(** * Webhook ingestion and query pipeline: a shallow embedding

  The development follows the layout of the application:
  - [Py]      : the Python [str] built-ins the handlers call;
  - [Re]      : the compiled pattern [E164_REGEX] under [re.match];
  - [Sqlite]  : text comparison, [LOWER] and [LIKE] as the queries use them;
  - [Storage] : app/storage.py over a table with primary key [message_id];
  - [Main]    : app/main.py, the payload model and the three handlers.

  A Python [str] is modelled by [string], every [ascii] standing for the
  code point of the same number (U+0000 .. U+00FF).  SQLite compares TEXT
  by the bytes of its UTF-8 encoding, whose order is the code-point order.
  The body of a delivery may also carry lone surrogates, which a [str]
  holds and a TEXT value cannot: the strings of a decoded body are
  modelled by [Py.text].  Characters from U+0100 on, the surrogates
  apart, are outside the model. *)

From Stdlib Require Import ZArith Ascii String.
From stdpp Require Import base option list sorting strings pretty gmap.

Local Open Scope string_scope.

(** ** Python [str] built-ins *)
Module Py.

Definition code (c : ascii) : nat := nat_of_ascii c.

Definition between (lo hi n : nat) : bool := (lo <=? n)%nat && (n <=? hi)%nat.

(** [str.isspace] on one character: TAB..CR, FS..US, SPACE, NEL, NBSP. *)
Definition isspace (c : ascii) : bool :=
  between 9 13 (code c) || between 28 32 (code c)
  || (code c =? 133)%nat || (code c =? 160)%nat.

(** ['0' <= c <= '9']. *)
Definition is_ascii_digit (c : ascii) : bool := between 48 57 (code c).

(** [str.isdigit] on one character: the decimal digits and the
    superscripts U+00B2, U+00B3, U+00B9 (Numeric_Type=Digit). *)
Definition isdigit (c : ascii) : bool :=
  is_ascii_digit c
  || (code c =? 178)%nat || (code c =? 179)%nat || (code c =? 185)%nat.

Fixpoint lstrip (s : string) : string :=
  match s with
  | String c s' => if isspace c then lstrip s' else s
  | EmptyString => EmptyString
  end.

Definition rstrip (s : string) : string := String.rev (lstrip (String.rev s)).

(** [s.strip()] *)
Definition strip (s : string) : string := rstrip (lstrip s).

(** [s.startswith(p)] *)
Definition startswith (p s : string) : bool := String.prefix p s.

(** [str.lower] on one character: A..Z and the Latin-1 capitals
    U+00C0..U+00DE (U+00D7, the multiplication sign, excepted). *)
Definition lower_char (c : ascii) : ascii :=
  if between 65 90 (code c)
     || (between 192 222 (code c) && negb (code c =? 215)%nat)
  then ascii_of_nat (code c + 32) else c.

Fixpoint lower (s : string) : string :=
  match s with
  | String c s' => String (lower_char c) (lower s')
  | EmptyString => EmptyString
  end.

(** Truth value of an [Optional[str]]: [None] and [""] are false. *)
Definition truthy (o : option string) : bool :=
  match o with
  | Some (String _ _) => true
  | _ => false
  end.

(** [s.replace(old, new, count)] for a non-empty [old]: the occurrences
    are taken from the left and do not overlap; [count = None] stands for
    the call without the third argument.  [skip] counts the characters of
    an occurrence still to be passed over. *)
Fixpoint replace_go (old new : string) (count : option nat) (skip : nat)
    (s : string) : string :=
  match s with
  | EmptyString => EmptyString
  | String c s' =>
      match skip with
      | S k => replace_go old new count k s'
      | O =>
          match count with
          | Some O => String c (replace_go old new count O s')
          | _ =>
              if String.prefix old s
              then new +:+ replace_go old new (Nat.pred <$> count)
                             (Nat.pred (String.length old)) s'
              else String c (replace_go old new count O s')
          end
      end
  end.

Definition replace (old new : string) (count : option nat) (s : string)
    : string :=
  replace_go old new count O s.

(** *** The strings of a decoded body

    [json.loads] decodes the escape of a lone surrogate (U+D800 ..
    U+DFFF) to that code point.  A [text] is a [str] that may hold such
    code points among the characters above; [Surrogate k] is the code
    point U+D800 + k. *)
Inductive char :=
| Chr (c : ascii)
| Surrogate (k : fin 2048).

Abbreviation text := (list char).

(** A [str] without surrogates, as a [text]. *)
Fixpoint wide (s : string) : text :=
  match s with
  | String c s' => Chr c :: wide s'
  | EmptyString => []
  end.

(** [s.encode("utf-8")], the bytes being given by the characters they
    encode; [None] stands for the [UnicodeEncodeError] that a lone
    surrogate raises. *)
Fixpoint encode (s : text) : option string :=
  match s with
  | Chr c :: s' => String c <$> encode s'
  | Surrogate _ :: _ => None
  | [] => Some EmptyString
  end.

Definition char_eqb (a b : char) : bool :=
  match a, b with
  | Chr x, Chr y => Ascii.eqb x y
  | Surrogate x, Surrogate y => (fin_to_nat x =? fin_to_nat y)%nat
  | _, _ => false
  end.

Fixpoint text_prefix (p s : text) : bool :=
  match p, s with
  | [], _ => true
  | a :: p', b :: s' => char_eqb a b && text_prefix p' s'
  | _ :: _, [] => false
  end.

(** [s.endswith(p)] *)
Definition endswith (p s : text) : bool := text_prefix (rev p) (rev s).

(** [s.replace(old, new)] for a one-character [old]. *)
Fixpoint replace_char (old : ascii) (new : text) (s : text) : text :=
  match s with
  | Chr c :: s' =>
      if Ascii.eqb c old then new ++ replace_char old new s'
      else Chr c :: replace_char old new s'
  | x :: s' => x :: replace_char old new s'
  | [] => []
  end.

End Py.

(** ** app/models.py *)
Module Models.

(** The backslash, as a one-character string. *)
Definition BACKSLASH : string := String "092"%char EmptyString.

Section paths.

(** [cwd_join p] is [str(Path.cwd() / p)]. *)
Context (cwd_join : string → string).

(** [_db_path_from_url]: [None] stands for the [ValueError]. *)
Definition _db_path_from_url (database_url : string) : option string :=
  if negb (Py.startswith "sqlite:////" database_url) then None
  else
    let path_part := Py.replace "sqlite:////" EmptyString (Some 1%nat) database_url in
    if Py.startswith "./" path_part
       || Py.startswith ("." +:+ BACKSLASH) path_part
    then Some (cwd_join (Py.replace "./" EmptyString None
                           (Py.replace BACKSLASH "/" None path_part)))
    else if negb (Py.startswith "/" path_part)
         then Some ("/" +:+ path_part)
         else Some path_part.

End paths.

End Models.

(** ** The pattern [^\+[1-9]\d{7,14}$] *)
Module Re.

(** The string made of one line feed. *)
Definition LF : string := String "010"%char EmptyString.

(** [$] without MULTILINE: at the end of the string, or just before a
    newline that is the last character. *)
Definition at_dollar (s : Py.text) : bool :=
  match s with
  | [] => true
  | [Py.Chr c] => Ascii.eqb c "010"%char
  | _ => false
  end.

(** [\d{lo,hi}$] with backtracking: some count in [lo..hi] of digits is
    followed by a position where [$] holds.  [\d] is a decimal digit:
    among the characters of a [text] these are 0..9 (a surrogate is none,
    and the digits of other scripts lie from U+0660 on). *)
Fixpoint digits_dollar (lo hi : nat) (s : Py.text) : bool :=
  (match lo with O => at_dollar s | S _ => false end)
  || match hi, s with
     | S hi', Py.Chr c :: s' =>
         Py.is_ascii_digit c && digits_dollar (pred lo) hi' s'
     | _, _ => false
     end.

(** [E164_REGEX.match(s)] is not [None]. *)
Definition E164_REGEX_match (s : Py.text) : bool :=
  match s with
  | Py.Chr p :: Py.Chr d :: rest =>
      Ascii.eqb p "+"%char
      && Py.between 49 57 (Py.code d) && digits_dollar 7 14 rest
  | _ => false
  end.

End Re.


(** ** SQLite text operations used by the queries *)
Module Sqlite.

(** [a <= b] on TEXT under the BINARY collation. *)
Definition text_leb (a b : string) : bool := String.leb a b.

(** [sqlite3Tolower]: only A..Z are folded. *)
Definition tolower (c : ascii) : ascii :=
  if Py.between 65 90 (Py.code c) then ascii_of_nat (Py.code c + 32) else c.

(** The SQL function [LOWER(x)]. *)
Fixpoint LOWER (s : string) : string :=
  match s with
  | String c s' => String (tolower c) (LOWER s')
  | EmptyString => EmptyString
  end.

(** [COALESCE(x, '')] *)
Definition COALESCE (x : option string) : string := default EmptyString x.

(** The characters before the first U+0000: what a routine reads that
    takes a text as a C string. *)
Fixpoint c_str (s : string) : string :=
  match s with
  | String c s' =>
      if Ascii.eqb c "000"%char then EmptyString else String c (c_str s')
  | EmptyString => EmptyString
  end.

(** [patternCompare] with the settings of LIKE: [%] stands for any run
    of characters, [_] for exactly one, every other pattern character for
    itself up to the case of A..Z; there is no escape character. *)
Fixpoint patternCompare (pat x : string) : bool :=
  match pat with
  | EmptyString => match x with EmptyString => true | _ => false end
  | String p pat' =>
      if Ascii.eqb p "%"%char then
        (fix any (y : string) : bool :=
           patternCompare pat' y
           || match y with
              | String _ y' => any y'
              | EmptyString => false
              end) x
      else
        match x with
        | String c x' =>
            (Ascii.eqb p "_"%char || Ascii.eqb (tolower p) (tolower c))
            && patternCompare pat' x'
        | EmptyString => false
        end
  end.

* * *

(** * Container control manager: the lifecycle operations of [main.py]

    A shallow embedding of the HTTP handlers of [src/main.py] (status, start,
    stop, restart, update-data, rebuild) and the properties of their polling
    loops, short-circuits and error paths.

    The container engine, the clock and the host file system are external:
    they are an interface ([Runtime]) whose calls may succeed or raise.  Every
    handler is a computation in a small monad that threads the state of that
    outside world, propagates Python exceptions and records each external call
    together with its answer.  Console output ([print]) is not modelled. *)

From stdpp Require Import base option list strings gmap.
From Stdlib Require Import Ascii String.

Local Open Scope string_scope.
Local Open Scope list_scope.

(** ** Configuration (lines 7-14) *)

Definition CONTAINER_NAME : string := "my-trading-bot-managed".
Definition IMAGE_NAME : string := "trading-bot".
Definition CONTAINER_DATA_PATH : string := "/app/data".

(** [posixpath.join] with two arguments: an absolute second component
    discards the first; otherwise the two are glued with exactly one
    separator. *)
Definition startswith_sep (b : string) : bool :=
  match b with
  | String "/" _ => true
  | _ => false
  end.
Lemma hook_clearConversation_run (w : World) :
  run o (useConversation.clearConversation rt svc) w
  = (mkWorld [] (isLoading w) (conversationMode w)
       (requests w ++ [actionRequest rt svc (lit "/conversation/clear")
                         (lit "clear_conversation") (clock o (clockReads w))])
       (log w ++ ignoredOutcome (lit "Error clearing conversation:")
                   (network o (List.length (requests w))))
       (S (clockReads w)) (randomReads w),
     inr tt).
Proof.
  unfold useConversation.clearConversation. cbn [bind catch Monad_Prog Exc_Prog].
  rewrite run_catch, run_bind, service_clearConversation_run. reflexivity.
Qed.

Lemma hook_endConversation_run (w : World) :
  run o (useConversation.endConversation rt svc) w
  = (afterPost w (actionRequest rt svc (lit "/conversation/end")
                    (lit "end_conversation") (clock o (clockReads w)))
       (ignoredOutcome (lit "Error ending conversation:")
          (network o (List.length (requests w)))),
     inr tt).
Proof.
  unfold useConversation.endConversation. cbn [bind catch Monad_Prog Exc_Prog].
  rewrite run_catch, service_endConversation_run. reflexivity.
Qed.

* * *

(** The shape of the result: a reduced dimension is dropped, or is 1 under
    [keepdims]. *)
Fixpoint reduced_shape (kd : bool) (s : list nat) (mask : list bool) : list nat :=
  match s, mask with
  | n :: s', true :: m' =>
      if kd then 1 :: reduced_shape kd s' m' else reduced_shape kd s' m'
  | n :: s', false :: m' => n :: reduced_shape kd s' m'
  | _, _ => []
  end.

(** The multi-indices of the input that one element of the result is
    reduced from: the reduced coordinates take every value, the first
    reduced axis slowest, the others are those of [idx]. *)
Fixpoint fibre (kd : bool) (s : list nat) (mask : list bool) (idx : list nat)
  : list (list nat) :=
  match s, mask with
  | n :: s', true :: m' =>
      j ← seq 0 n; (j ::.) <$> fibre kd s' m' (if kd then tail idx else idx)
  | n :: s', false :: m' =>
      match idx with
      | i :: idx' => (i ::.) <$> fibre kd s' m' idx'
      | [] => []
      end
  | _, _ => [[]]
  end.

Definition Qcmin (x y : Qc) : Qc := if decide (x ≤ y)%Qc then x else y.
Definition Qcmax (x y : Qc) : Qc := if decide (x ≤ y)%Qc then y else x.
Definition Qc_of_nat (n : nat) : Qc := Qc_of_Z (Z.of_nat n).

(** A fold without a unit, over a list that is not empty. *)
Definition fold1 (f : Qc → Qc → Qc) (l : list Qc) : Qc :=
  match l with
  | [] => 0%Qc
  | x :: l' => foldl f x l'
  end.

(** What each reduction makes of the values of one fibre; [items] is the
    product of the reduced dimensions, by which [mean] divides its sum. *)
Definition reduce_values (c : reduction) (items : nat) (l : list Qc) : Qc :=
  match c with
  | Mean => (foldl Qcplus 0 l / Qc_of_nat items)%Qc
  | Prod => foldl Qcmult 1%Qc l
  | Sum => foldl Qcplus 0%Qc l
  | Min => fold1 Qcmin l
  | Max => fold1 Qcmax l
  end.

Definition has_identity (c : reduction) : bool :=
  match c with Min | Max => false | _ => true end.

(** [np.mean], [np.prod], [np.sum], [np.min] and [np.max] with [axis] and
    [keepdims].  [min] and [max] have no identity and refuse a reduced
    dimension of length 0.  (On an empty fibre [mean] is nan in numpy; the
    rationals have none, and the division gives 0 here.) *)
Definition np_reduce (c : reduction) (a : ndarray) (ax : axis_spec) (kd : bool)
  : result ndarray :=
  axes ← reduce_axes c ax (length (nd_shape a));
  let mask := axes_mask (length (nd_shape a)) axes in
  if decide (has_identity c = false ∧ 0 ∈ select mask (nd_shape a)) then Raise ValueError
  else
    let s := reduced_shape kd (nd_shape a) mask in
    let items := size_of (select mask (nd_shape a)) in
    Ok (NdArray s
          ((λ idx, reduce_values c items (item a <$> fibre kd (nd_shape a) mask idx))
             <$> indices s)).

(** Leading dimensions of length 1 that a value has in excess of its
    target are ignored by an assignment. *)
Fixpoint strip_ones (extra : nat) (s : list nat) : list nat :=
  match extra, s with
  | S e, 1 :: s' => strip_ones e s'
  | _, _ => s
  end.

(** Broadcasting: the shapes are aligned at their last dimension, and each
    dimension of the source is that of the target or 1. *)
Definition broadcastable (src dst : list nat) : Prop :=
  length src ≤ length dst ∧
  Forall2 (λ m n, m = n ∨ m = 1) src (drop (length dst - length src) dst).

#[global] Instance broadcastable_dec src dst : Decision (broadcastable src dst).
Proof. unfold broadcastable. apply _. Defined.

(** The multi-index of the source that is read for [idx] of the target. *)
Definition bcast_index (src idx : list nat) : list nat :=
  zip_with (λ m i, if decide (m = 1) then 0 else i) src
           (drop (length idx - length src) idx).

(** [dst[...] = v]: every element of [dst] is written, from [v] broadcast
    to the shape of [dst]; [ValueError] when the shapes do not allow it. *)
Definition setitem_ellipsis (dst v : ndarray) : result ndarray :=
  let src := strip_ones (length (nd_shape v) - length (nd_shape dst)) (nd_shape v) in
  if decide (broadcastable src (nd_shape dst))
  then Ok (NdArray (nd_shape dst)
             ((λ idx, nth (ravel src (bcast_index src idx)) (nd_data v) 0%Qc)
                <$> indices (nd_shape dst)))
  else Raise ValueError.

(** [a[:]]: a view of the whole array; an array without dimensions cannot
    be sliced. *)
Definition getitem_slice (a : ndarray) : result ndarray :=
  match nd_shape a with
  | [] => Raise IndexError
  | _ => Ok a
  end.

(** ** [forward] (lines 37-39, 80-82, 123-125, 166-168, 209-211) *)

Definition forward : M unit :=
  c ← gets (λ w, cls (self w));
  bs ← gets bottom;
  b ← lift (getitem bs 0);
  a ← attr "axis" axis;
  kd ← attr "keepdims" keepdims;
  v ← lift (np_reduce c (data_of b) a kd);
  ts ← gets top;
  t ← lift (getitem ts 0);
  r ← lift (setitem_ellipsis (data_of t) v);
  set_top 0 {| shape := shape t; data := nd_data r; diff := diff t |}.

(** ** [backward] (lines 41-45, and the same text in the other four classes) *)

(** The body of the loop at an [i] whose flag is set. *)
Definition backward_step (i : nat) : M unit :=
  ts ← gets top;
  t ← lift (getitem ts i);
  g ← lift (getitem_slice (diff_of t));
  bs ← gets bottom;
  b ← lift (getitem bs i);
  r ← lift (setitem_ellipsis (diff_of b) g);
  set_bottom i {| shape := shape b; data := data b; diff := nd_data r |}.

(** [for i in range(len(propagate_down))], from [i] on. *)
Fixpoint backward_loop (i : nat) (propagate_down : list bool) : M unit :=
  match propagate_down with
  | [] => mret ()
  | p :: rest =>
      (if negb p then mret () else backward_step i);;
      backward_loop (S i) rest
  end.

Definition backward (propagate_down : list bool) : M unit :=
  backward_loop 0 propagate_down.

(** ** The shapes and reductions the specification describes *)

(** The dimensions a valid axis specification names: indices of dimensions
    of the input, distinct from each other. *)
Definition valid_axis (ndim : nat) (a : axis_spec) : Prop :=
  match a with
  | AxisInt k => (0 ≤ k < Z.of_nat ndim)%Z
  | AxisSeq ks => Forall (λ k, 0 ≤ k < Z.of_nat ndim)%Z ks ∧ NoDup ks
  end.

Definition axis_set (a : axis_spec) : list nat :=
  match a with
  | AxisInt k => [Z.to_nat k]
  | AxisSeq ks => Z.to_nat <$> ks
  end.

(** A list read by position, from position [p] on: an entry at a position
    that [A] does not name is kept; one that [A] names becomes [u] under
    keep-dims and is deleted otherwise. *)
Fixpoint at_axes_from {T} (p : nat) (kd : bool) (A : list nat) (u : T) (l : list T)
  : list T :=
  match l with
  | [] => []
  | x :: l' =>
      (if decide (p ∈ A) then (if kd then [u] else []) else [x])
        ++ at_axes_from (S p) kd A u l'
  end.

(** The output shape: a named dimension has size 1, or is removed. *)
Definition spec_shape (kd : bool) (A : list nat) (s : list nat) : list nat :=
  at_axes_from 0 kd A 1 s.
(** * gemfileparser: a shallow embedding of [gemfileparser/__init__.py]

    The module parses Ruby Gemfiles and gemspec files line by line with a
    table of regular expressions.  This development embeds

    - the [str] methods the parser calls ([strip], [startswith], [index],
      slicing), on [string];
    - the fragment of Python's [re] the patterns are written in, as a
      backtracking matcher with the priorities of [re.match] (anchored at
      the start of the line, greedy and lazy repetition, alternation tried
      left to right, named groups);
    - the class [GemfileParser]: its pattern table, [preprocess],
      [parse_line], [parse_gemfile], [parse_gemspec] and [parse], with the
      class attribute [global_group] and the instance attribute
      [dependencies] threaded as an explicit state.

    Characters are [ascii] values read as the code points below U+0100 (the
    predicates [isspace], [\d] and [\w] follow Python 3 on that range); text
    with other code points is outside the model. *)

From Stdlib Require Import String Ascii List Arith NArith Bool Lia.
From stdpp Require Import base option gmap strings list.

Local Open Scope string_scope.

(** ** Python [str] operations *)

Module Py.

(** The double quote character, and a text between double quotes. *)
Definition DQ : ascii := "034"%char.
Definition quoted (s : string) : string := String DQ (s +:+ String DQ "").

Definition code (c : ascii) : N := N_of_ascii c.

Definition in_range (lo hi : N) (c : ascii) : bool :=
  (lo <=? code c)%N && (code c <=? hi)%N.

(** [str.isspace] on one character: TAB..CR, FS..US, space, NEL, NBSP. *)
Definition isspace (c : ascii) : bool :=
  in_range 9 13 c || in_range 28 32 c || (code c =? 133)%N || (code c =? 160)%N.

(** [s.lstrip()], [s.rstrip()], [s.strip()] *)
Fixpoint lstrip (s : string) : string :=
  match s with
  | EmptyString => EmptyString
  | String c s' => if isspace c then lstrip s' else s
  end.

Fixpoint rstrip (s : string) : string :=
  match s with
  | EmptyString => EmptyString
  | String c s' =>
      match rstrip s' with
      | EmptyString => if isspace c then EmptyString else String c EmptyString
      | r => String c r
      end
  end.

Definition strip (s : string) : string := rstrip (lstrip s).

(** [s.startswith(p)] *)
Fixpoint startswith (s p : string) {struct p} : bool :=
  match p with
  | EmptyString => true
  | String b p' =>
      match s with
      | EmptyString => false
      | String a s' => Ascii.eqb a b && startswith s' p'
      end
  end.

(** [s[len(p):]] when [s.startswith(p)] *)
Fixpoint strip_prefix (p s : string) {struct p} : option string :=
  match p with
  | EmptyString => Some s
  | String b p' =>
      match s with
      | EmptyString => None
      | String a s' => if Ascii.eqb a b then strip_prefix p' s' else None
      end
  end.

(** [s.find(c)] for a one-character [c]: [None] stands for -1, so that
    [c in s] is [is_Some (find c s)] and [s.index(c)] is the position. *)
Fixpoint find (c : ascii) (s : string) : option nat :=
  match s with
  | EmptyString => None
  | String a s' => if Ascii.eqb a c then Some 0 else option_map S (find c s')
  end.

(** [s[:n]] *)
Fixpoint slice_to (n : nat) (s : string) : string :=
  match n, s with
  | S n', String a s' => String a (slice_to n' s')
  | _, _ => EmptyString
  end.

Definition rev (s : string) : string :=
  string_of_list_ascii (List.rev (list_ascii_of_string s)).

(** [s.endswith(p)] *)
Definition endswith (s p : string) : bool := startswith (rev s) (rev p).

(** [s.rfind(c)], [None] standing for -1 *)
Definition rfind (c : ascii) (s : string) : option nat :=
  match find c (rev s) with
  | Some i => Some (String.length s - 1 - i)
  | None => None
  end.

*Exercise*
Lines to set down from above: the line with "(** * Webhook", the line with "The body of a", and every line between, each exactly as written.

*Your solution*
(** * Webhook ingestion and query pipeline: a shallow embedding

  The development follows the layout of the application:
  - [Py]      : the Python [str] built-ins the handlers call;
  - [Re]      : the compiled pattern [E164_REGEX] under [re.match];
  - [Sqlite]  : text comparison, [LOWER] and [LIKE] as the queries use them;
  - [Storage] : app/storage.py over a table with primary key [message_id];
  - [Main]    : app/main.py, the payload model and the three handlers.

  A Python [str] is modelled by [string], every [ascii] standing for the
  code point of the same number (U+0000 .. U+00FF).  SQLite compares TEXT
  by the bytes of its UTF-8 encoding, whose order is the code-point order.
  The body of a delivery may also carry lone surrogates, which a [str]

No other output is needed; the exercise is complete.